I’m devoting most of my spare time writing about the Raspberry Pi 4 (RPI4). My findings are captured in a weekly blog chronicling my experience of using the tiny machine as a desktop replacement. One of my forthcoming blog posts examines file managers on the RPI4 looking at both graphical and terminal-based file managers.

As I’ve spent a lot of time using nnn in the past few weeks, it makes sense I look at the latest release on a regular Intel machine, in advance of my RPI4 file manager blog.

LinuxLinks has previously reviewed imgp and googler. They are open source software coded by Arun Prakash Jana. He’s also the developer of nnn which has seen a new major release in the past fortnight. I’ve never reviewed any of Mr Jana’s software before.
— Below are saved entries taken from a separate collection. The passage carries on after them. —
Definition exec (l : Label) (c : Config) : option Config :=
  match l with
  | Deliver now node =>
      match inbox c with
      | [] => None
      | message :: queued =>
          let '(s, st1, evs) :=
            match toolCall message, hasCallback c with
            | Some tc, true =>
                continue (arrived c) now node message []
                  (functionCalls tc) (manager c)
            | _, _ =>
                let '(st1, evs) :=
                  afterToolCalls now node None message (manager c) in
                (None, st1, evs)
            end in
          Some {| manager := st1; hasCallback := hasCallback c;
                  inbox := queued; arrived := S (arrived c);
                  suspended := suspended c ++ opt_list s;
                  trace := trace c ++ tag (arrived c) evs |}
      end
  | Settle k o now node =>
      match nth_error (suspended c) k with
      | None => None
      | Some h =>
          let '(s, st1, evs) :=
            continue (s_index h) now node (s_message h)
              (s_responses h ++ [respond (s_call h) o]) (s_rest h)
              (manager c) in
          Some {| manager := st1; hasCallback := hasCallback c;
                  inbox := inbox c; arrived := arrived c;
                  suspended := remove_nth k (suspended c) ++ opt_list s;
                  trace := trace c ++ tag (s_index h) evs |}
      end
  end.

Fixpoint run (ls : list Label) (c : Config) : option Config :=
  match ls with
  | [] => Some c
  | l :: rest =>
      match exec l c with
      | Some c1 => run rest c1
      | None => None
      end
  end.

(** The labels that settle, one after the other and at once, the
    callbacks of one handler with the outcomes [onToolCall] produces. *)
Definition settles (W : Type) (onToolCall : Callback W) (now : Q)
  (node : nat) (calls : list FunctionCall) (w : W) : list Label :=
  map (fun o => Settle 0 o now node) (outcomes onToolCall calls w).





Definition start (st : LiveSessionManager) (cb : bool)
  (messages : list LiveServerMessage) : Config :=
  {| manager := st; hasCallback := cb; inbox := messages; arrived := 0;
     suspended := []; trace := [] |}.

End Loop.

(* ================================================================== *)
(** ** Calls in flight: [startSession] and [stopSession], await by await

    [stopSession] and [startSession] are async: each gives up control at
    its awaits, and whatever else is due on the manager runs in between:
    the [onclose] and [onopen] callbacks of a connection, or another
    call.  All of them read and write the same manager object.  Here a
    call advances from one await to the next in one step, against the
    manager as it is at that moment; [Live.stopSession] and
    [Live.startSession] are these steps run one after the other with
    nothing in between. *)
(* ================================================================== *)

Module Calls.

Import Live.

(** The await a call is suspended at. *)
Inductive Point : Type :=
| AwaitSessionPromise (session : nat)
    (* stopSession: [await this.activeSessionPromise] *)
| AwaitClose
    (* stopSession: [await session.close()] *)
| AwaitStopSession
    (* startSession: [await this.stopSession()] *)
| AwaitUserMedia.
    (* startSession: [await navigator.mediaDevices.getUserMedia(...)] *)

(** Which call it is, with what the platform answers to it. *)
Inductive Kind : Type :=
| Start (env : StartEnv)
| Stop (closing : CloseOutcome).

Definition closing_of (k : Kind) : CloseOutcome :=
  match k with
  | Start env => closing env
  | Stop c => c
  end.

Inductive Progress : Type :=
| At (p : Point)
| Done (r : option StartResult).   (* [None]: a [stopSession] returned *)

(** [this.cleanup()] at the end of [stopSession], after the effects [pre]
    of the [try] block; [stopSession] then returns, to its caller or into
    the [await] of [startSession]. *)
Definition finishStop (k : Kind) (now : Q) (pre : list Event)
  (st : LiveSessionManager) : Progress * LiveSessionManager * list Event :=
  let '(st1, evs) := cleanup now st in
  (match k with
   | Start _ => At AwaitStopSession
   | Stop _ => Done None
   end, st1, pre ++ evs).

(** A call, from its start to its first await. *)
Definition enter (k : Kind) (now : Q) (st : LiveSessionManager)
  : Progress * LiveSessionManager * list Event :=
  match activeSessionPromise st with
  | Some session => (At (AwaitSessionPromise session), st, [])
  | None => finishStop k now [] st
  end.

(** A call, from the await it is suspended at to its next await or to
    its end. *)
Definition resume (k : Kind) (p : Point) (now : Q)
  (st : LiveSessionManager) : Progress * LiveSessionManager * list Event :=
  match p with
  | AwaitSessionPromise session =>
      match closing_of k with
      | CloseReturned => (At AwaitClose, st, [CloseRequested session])
      | CloseThrew =>
          finishStop k now
            [CloseRequested session; ConsoleWarn "Error closing session:"]
            st
      | PromiseRejected =>
          finishStop k now [ConsoleWarn "Error closing session:"] st
      end
  | AwaitClose => finishStop k now [] st
  | AwaitStopSession =>
      match k with
      | Start env =>
          (At AwaitUserMedia,
           {| activeSessionPromise := activeSessionPromise st;
              inputAudioContext :=
                Some {| ctx_id := newInput env; ctx_sampleRate := 16000 |};
              outputAudioContext :=
                Some {| ctx_id := newOutput env; ctx_sampleRate := 24000 |};
              mediaStream := mediaStream st;
              processor := processor st;
              source := source st;
              nextStartTime := nextStartTime st;
              sources := sources st;
              outputNode := Some (newGain env) |},
           [ContextCreated (newInput env) 16000;
            ContextCreated (newOutput env) 24000])
      | Stop _ => (Done None, st, [])
      end
  | AwaitUserMedia =>
      match k with
      | Start env =>
          match getUserMedia env with
          | Some stream =>
              (Done (Some Started),
               {| activeSessionPromise := Some (newSession env);
                  inputAudioContext := inputAudioContext st;
                  outputAudioContext := outputAudioContext st;
                  mediaStream := Some stream;
                  processor := processor st;
                  source := source st;
                  nextStartTime := nextStartTime st;
                  sources := sources st;
                  outputNode := outputNode st |},
               [MicAcquired stream; Connected (newSession env)])
          | None =>
              let '(st1, released) := cleanup now st in
              (Done (Some Thrown), st1,
               ConsoleError "Failed to start live session:" :: released)
          end
      | Stop _ => (Done None, st, [])
      end
  end.

Record Call : Type := { kind : Kind; point : Point }.

Record Config : Type := {
  held : LiveSessionManager;          (* the one manager object *)
  inFlight : list Call;               (* suspended calls, oldest first *)
  returned : list StartResult;        (* how the [startSession] calls
                                         ended, oldest first *)
  effects : list Event                (* oldest first *)
}.

Inductive Label : Type :=
| CallStart (env : StartEnv) (now : Q)
| CallStop (closing : CloseOutcome) (now : Q)
| Resume (k : nat) (now : Q)
| CloseEvent (now : Q)              (* a connection's [onclose] *)
| OpenEvent (src proc : nat).       (* a connection's [onopen] *)

Definition settle (k : Kind) (others : list Call)
  (r : Progress * LiveSessionManager * list Event) (c : Config) : Config :=
  let '(progress, st1, evs) := r in
  {| held := st1;
     inFlight :=
       others ++ match progress with
                 | At p => [{| kind := k; point := p |}]
                 | Done _ => []
                 end;
     returned :=
       returned c ++ match progress with
                     | Done (Some res) => [res]
                     | _ => []
                     end;
     effects := effects c ++ evs |}.

Definition exec (l : Label) (c : Config) : option Config :=
  match l with
  | CallStart env now =>
      Some (settle (Start env) (inFlight c)
              (enter (Start env) now (held c)) c)
  | CallStop closing now =>
      Some (settle (Stop closing) (inFlight c)
              (enter (Stop closing) now (held c)) c)
  | Resume k now =>
      match nth_error (inFlight c) k with
      | Some call =>
          Some (settle (kind call) (Loop.remove_nth k (inFlight c))
                  (resume (kind call) (point call) now (held c)) c)
      | None => None
      end
  | CloseEvent now =>
      let '(st1, evs) := onclose now (held c) in
      Some {| held := st1; inFlight := inFlight c;
              returned := returned c; effects := effects c ++ evs |}
  | OpenEvent src proc =>
      let '(st1, evs) := setupAudioInput src proc (held c) in
      Some {| held := st1; inFlight := inFlight c;
              returned := returned c; effects := effects c ++ evs |}
  end.

Fixpoint run (ls : list Label) (c : Config) : option Config :=
  match ls with
  | [] => Some c
  | l :: rest =>
      match exec l c with
      | Some c1 => run rest c1
      | None => None
      end
  end.

Definition idle (st : LiveSessionManager) : Config :=
  {| held := st; inFlight := []; returned := []; effects := [] |}.



(** The sample rates of the contexts a manager holds. *)
Definition rates (st : LiveSessionManager) : option Z * option Z :=
  (option_map ctx_sampleRate (inputAudioContext st),
   option_map ctx_sampleRate (outputAudioContext st)).

Definition rates_as_created (st : LiveSessionManager) : Prop :=
  (forall c, inputAudioContext st = Some c -> ctx_sampleRate c = 16000%Z)
  /\ (forall c, outputAudioContext st = Some c -> ctx_sampleRate c = 24000%Z).

End Calls.

(* ================================================================== *)
(** ** Sample data for the examples *)
(* ================================================================== *)

Module Samples.

Import Pcm.
Import Live.
Local Open Scope string_scope.

Definition env0 : StartEnv :=
  {| closing := CloseReturned; newInput := 1; newOutput := 2; newGain := 3;
     getUserMedia := Some 4%nat; newSession := 5 |}.

(** The manager after a first successful [startSession]. *)
Definition open0 : LiveSessionManager :=
  snd (fst (startSession 0 env0 initial)).

(** The answers of the platform to a second [startSession]. *)
Definition env1 : StartEnv :=
  {| closing := CloseReturned; newInput := 11; newOutput := 12;
     newGain := 13; getUserMedia := Some 14%nat; newSession := 15 |}.

Definition call0 : FunctionCall :=
  {| fc_id := "call-1"; fc_name := "generate_image";
     fc_args := "{targetName: frame}" |}.

Definition call1 : FunctionCall :=
  {| fc_id := "call-2"; fc_name := "control_location"; fc_args := "{}" |}.

Definition toolMessage (calls : list FunctionCall) : LiveServerMessage :=
  {| toolCall := Some {| functionCalls := calls |}; serverContent := None |}.

Definition audioMessage (base64 : string) (interrupt : bool)
  : LiveServerMessage :=
  {| toolCall := None;
     serverContent :=
       Some {| modelTurn :=
                 Some {| parts :=
                           Some [{| inlineData :=
                                      Some {| data := base64;
                                              mimeType := "audio/pcm" |} |}] |};
               interrupted := interrupt |} |}.

(** A callback that succeeds on [generate_image] and fails on anything
    else; the application state counts the invocations. *)
Definition callback0 : Callback nat :=
  fun name _ n =>
    if String.eqb name "generate_image" then (Resolved "ok", S n)
    else (Rejected "geolocation denied", S n).

(** One frame of silence; a chunk of three bytes; a chunk that is not
    base64. *)
Definition oneFrame : string := "AAA=".
Definition oddChunk : string := "AAAA".
Definition badChunk : string := "A".

(** A buffer of one frame (1/24000 s). *)
Definition tick : AudioBuffer :=
  {| numberOfChannels := 1; sampleRate := 24000; channelData := [0] |}.

(** Two queued messages: a tool call, then an audio chunk. *)
Definition queue0 : list LiveServerMessage :=
  [toolMessage [call0]; audioMessage oneFrame false].

(** The second message is delivered while the callback of the first is
    still pending. *)
Definition overtaking : list Loop.Label :=
  [Loop.Deliver 0 10; Loop.Deliver 0 11;
   Loop.Settle 0 (Resolved "ok") 0 12].

(** The callback of the first message settles before the second message
    is delivered. *)
Definition oneByOne : list Loop.Label :=
  [Loop.Deliver 0 10; Loop.Settle 0 (Resolved "ok") 0 12;
   Loop.Deliver 0 11].

End Samples.

(* ================================================================== *)
(** ** More ways to read a trace *)
(* ================================================================== *)

Module Replay.

Import Pcm.
Import Live.

(** The audio contexts that are open after a trace. *)
Fixpoint contexts_open (open : list nat) (evs : list Event) : list nat :=
  match evs with
  | [] => open
  | ContextCreated c _ :: rest => contexts_open (c :: open) rest
  | ContextClosed c :: rest =>
      contexts_open (filter (fun x => negb (Nat.eqb x c)) open) rest
  | _ :: rest => contexts_open open rest
  end.

Definition is_close_request (e : Event) : bool :=
  match e with
  | CloseRequested _ => true
  | _ => false
  end.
How does the author describe his software? His man page says “nnn is the missing terminal file manager for X. (Nnn’s Not Noice) is a performance-optimized, feature-packed fork of noice with seamless desktop integration, simplified navigation, navigate-as-you-type mode with auto select, disk usage analyzer mode, bookmarks, contexts, application launcher, familiar navigation shortcuts, subshell spawning and much more. It remains a simple and efficient file manager that stays out of your way.”

In a single sentence, nnn can be probably best summarized as software seeking to bridge the gap between the terminal and the desktop environment.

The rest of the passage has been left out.